* Work required
Go through the data line by line. Copy each one holding the string "None".

* Data extracts

Lemma contexts_entries {K} (field : SilcIDCacheEntry -> option K) M L (p : SilcHashTableEntry K ptr -> bool) :
  L ≡ₚ entries_of field M ->
  map he_context (List.filter p L) = map Some (contexts (List.filter p L)) /\
  NoDup (contexts (List.filter p L)).
Proof.
  intros Hp. split.
  - assert (forall x, In x (List.filter p L) -> exists e, he_context x = Some e) as H.
    { intros x [Hx _]%filter_In. eapply Permutation_in in Hx; [|exact Hp].
      apply in_entries in Hx as (e & c & _ & _ & Hx). by exists e. }
    unfold contexts. induction (List.filter p L) as [|x l IH]; [done|]. cbn.
    destruct (H x) as [e He]; [by left|]. rewrite He. cbn. f_equal. apply IH. intros y Hy. apply H. by right.
  - assert (NoDup (contexts (entries_of field M))) as Hn.
    { unfold contexts, entries_of. pose proof (NoDup_fst_map_to_list M) as Hn. revert Hn.
      induction (map_to_list M) as [|[e c] l IH]; cbn; [constructor|].
      intros [Hin Hn]%list.NoDup_cons. unfold table_entry at 1. cbn. destruct (field c); [|by apply IH].
      cbn. apply list.NoDup_cons. split; [|by apply IH]. intros Hx. apply Hin.
      clear -Hx. induction l as [|[e' c'] l IH]; cbn in *; [by apply elem_of_nil in Hx|].
      unfold table_entry at 1 in Hx. cbn in Hx. destruct (field c'); cbn in Hx.
      - apply elem_of_cons in Hx as [->|Hx]; [by left|right; by apply IH].
      - right. by apply IH. }
    unfold contexts in *. rewrite <- Hp in Hn. clear Hp.
    induction L as [|x L IH]; cbn; [constructor|]. cbn in Hn.
    destruct (he_context x) as [e|] eqn:Ex; cbn in Hn.
    + apply list.NoDup_cons in Hn as [Hin Hn]. destruct (p x); cbn; [rewrite Ex|by apply IH].
      apply list.NoDup_cons. split; [|by apply IH]. intros Hx. apply Hin.
      apply list_elem_of_omap in Hx as (y & Hy & Hye). apply list_elem_of_omap. exists y. split; [|done].
      apply list_elem_of_In in Hy. apply filter_In in Hy as [Hy _]. by apply list_elem_of_In.
    + destruct (p x); cbn; [rewrite Ex|]; by apply IH.
Qed.

Lemma entries_length {K} (field : SilcIDCacheEntry -> option K) M :
  (length (entries_of field M) <= size M)%nat.
Proof.
  unfold entries_of. rewrite <- length_map_to_list.
  induction (map_to_list M) as [|[e c] l IH]; [done|]. cbn. rewrite length_app.
  unfold table_entry at 1. cbn. destruct (field c); cbn; lia.
Qed.

Lemma filter_length {A} (p : A -> bool) l : (length (List.filter p l) <= length l)%nat.
Proof. induction l as [|x l IH]; cbn; [done|]. destruct (p x); cbn; lia. Qed.

Lemma in_contexts {K} (field : SilcIDCacheEntry -> option K) M L p e :
  L ≡ₚ entries_of field M ->
  e ∈ contexts (List.filter p L) <->
  exists c k, M !! e = Some c /\ field c = Some k /\ p {| he_key := k; he_context := Some e |} = true.
Proof.
  intros Hp. unfold contexts. rewrite list_elem_of_omap. split.
  - intros ([k x] & Hx%list_elem_of_In & He). apply filter_In in Hx as [Hx Hpx]. cbn in He. subst x.
    eapply Permutation_in in Hx; [|exact Hp]. apply in_entries in Hx as (e' & c & He & Hk & [= <-]).
    by exists c, k.
  - intros (c & k & He & Hk & Hpk). exists {| he_key := k; he_context := Some e |}. split; [|done].
    apply list_elem_of_In, filter_In. split; [|done].
    eapply Permutation_in; [symmetry; exact Hp|]. apply in_entries. by exists e, c.
Qed.

(** What a search gives: the entries [es], whether there are any, and the list of
    them. *)
Definition search_result (r : bool * option (Memory * SilcList)) (P : ptr -> Prop) : Prop :=
  exists es, (forall e, e ∈ es <-> P e) /\ r.1 = negb (bool_decide (es = [])) /\ r.2 <> None /\
    (r.1 = true -> exists h L, r.2 = Some (h, L) /\ list_rep h L es).

(** The list of a selection, after the traversal. *)
Lemma selection_result {K} (field : SilcIDCacheEntry -> option K) M L h
    (p : SilcHashTableEntry K ptr -> bool) w :
  L ≡ₚ entries_of field M -> Z.of_nat (size M) < 2 ^ 30 ->
  w = foldl (fun w e => silc_idcache_get_all_foreach (he_key e) (he_context e) w)
        (Some (h, silc_list_init)) (List.filter p L) ->
  search_result (found_list w)
    (fun e => exists c k, M !! e = Some c /\ field c = Some k /\
       p {| he_key := k; he_context := Some e |} = true).
Proof.
  intros Hp Hs ->. destruct (contexts_entries field M L p Hp) as [Hm Hn].
  destruct (get_all_entries (List.filter p L) (contexts (List.filter p L)) h silc_list_init []
    Hm (proj1 (list_init_rep h)) Hn) as (h' & L' & -> & Hr). cbn [app] in Hr.
  exists (contexts (List.filter p L)). split; [intros e; by apply in_contexts|].
  cbn [found_list fst snd]. split; [|by split; [|eauto]].
  unfold silc_list_count. rewrite (lr_count _ _ _ Hr). f_equal.
  pose proof (filter_length p L). pose proof (entries_length field M).
  pose proof (Permutation_length Hp).
  assert (length (contexts (List.filter p L)) = length (List.filter p L)) as El
    by (apply (f_equal length) in Hm; rewrite !length_map in Hm; done).
  unfold bits30. rewrite Z.mod_small by lia.
  destruct (contexts (List.filter p L)); [done|]. rewrite bool_decide_eq_false_2 by done.
  apply Z.eqb_neq. cbn. lia.
Qed.

Lemma empty_count {K} `{EqDecision K} hash hctx cmp cctx (field : SilcIDCacheEntry -> option K)
    (t : cache_table K) M L :
  table_rep hash hctx cmp cctx field t M L -> Z.of_nat (size M) < 2 ^ 30 ->
  silc_hash_table_count t = 0 -> L = [].
Proof.
  intros [_ [Hwf _ Hp0] Hp] Hs E. unfold silc_hash_table_count in E.
  rewrite (wf_count _ _ _ Hwf) in E. pose proof (Permutation_length Hp0).
  pose proof (Permutation_length Hp). pose proof (entries_length field M).
  rewrite u32_id in E by lia. apply zlen_0_nil. lia.
Qed.

Lemma find_list_spec {K} `{EqDecision K} hash hctx cmp cctx `{!HashLaws hash hctx cmp cctx}
    (field : SilcIDCacheEntry -> option K) (t : cache_table K) M L k h ret_list :
  table_rep hash hctx cmp cctx field t M L -> Z.of_nat (size M) < 2 ^ 30 ->
  search_result
    (if silc_hash_table_count t =? 0 then (false, Some (h, ret_list))
     else found_list (silc_hash_table_find_foreach t k silc_idcache_get_all_foreach
                        (Some (h, silc_list_init))).2)
    (fun e => exists c k', M !! e = Some c /\ field c = Some k' /\ keys_equal cmp cctx k' k = true).
Proof.
  intros Hr Hs. destruct (Z.eqb_spec (silc_hash_table_count t) 0) as [E|_].
  - pose proof (empty_count _ _ _ _ _ _ _ _ Hr Hs E) as ->. destruct Hr as [_ _ Hp].
    exists []. split; [|done]. intros e. split; [by intros ?%elem_of_nil|].
    intros (c & k' & He & Hk & _). exfalso.
    assert (In {| he_key := k'; he_context := Some e |} (entries_of field M)) as Hin
      by (apply in_entries; by exists e, c).
    by eapply Permutation_in in Hin; [|symmetry; exact Hp].
  - destruct Hr as [Hc Hr Hp].
    rewrite (find_foreach_calls hash hctx cmp cctx None None _ _ t L k Hc Hr). cbn [snd].
    apply (selection_result field M L h (same_key cmp cctx k) _ Hp Hs).
    by destruct (List.filter _ L).
Qed.

Lemma filter_all {A} (l : list A) : List.filter (fun _ => true) l = l.
Proof. induction l as [|x l IH]; cbn; congruence. Qed.

Lemma get_all_spec c M h ret_list :
  cache_rep c M -> Z.of_nat (size M) < 2 ^ 30 ->
  search_result (silc_idcache_get_all c h ret_list)
    (fun e => exists ent, M !! e = Some ent /\ ice_id ent <> None).
Proof.
  intros [_ (L & Hr) _ _ _] Hs. unfold silc_idcache_get_all. pose proof Hr as [_ [_ _ Hp0] Hp].
  assert (forall es : list ptr, (forall e, e ∈ es <-> exists ent k, M !! e = Some ent /\ ice_id ent = Some k /\ true = true) ->
    forall e, e ∈ es <-> exists ent, M !! e = Some ent /\ ice_id ent <> None) as K.
  { intros es Hes e. rewrite Hes. split.
    - intros (ent & k & ? & ? & _). exists ent. split; [done|congruence].
    - intros (ent & ? & Hid). destruct (ice_id ent) as [k|] eqn:Ek; [|done]. by exists ent, k. }
  destruct (Z.eqb_spec (silc_hash_table_count (ic_id_table c)) 0) as [E|_].
  - pose proof (empty_count _ _ _ _ _ _ _ _ Hr Hs E) as ->. exists []. split; [|done]. apply K.
    intros e. split; [by intros ?%elem_of_nil|]. intros (ent & k & He & Hk & _). exfalso.
    assert (In {| he_key := k; he_context := Some e |} (entries_of ice_id M)) as Hin
      by (apply in_entries; by exists e, ent).
    by eapply Permutation_in in Hin; [|symmetry; exact Hp].
  - rewrite foreach_calls. cbn [snd].
    destruct (selection_result ice_id M (concat (ht_table (ic_id_table c))) h (fun _ => true) _
      ltac:(by rewrite Hp0) Hs eq_refl) as (es & Hes & H1 & H2).
    rewrite filter_all in H1, H2. exists es. split; [by apply K|done].
Qed.

(** ** Operations *)

(** A cache with other tables. *)
Lemma cache_rep_tables c i n x (M' : EntryHeap) :
  silc_type (ic_id_type c) -> (exists L, id_rep (ic_id_type c) i M' L) -> (exists L, name_rep n M' L) ->
  (exists L, context_rep x M' L) -> (forall e ent, M' !! e = Some ent -> has_key ent) ->
  cache_rep (set_tables i n x c) M'.
Proof. by split. Qed.

Lemma idcache_add_err_rep c (M : EntryHeap) e ent :
  cache_rep c M -> M !! e = None ->
  let '(r, c', M') := idcache_add_err c (<[e := ent]> M) e ent in
  r = None /\ M' = M /\ cache_rep c' M.
Proof.
  intros [Ht [Li Hi] [Ln Hn] [Lx Hx] Hk] He. unfold idcache_add_err.
  pose proof (id_laws _ Ht).
  pose proof (table_del_missing _ _ _ _ _ _ _ _ e (ice_name ent) Hn He) as Dn.
  destruct (table_del (ic_name_table c) _ _) as [? n]. destruct Dn as [_ Dn].
  pose proof (table_del_missing _ _ _ _ _ _ _ _ e (ice_context ent) Hx He) as Dx.
  destruct (table_del (ic_context_table c) _ _) as [? x]. destruct Dx as [_ Dx].
  pose proof (table_del_missing _ _ _ _ _ _ _ _ e (ice_id ent) Hi He) as Di.
  destruct (table_del (ic_id_table c) _ _) as [? i]. destruct Di as [_ Di].
  split_and!; [done|by apply delete_insert_id|by apply cache_rep_tables].
Qed.

(** The full ID is not in the cache. *)
Definition id_free (type : Z) (M : EntryHeap) (id : option SilcID) : Prop :=
  forall i e ent i', id = Some i -> M !! e = Some ent -> ice_id ent = Some i' ->
    SILC_ID_COMPARE_TYPE i' i type = false.

Lemma idcache_add_entry_rep c (M : EntryHeap) e ent :
  cache_rep c M -> M !! e = None -> has_key ent ->
  let '(r, c', M') := idcache_add_entry c (<[e := ent]> M) e ent in
  cache_rep c' M' /\ ic_id_type c' = ic_id_type c /\
  match r with
  | Some e' => e' = e /\ M' = <[e := ent]> M /\ id_free (ic_id_type c) M (ice_id ent)
  | None => M' = M /\ ~ id_free (ic_id_type c) M (ice_id ent)
  end.
Proof.
  intros Hc He Hkey. unfold idcache_add_entry. pose proof (idcache_add_err_rep c M e ent Hc He) as Err.
  destruct (match ice_id ent with Some i => _ | None => None end) as [found|] eqn:Ef.
  - unfold idcache_add_err in *. destruct (table_del _ _ _), (table_del _ _ _), (table_del _ _ _).
    destruct Err as (_ & -> & ?). split_and!; try done. intros Hfree.
    destruct (ice_id ent) as [i|] eqn:Ei; [|done]. pose proof (find_by_id_one_spec c M i Hc) as F.
    rewrite Ef in F. destruct found as [e'|]; [|done]. destruct F as (ent' & i' & He' & Hi' & Heq).
    specialize (Hfree i e' ent' i' eq_refl He' Hi'). congruence.
  - assert (id_free (ic_id_type c) M (ice_id ent)) as Free.
    { intros i e' ent' i' Ei He' Hi'. rewrite Ei in Ef.
      pose proof (find_by_id_one_spec c M i Hc) as F. rewrite Ef in F. by eapply F. }
    destruct Hc as [Ht [Li Hi] [Ln Hn] [Lx Hx] Hk]. pose proof (id_laws _ Ht).
    pose proof (table_add_rep _ _ _ _ _ _ _ _ e ent Hi He) as Ai.
    destruct (table_add (ic_id_table c) _ e) as [ok i]. destruct Ai as [-> Ai].
    pose proof (table_add_rep _ _ _ _ _ _ _ _ e ent Hn He) as An.
    cbn [negb ic_name_table set_tables]. destruct (table_add (ic_name_table c) _ e) as [ok n].
    destruct An as [-> An].
    pose proof (table_add_rep _ _ _ _ _ _ _ _ e ent Hx He) as Ax.
    cbn [negb ic_context_table set_tables]. destruct (table_add (ic_context_table c) _ e) as [ok x].
    destruct Ax as [-> Ax]. cbn [negb]. split; [|done]. apply cache_rep_tables; try done.
    intros e' ent' [[_ <-]|[_ ?]]%lookup_insert_Some; [done|by eapply Hk].
Qed.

* Response for this exercise
  exists es, (forall e, e ∈ es <-> P e) /\ r.1 = negb (bool_decide (es = [])) /\ r.2 <> None /\
    rewrite (find_foreach_calls hash hctx cmp cctx None None _ _ t L k Hc Hr). cbn [snd].
    (fun e => exists ent, M !! e = Some ent /\ ice_id ent <> None).
    forall e, e ∈ es <-> exists ent, M !! e = Some ent /\ ice_id ent <> None) as K.
  cache_rep c M -> M !! e = None ->
  r = None /\ M' = M /\ cache_rep c' M.
  cache_rep c M -> M !! e = None -> has_key ent ->
  | None => M' = M /\ ~ id_free (ic_id_type c) M (ice_id ent)
  destruct (match ice_id ent with Some i => _ | None => None end) as [found|] eqn:Ef.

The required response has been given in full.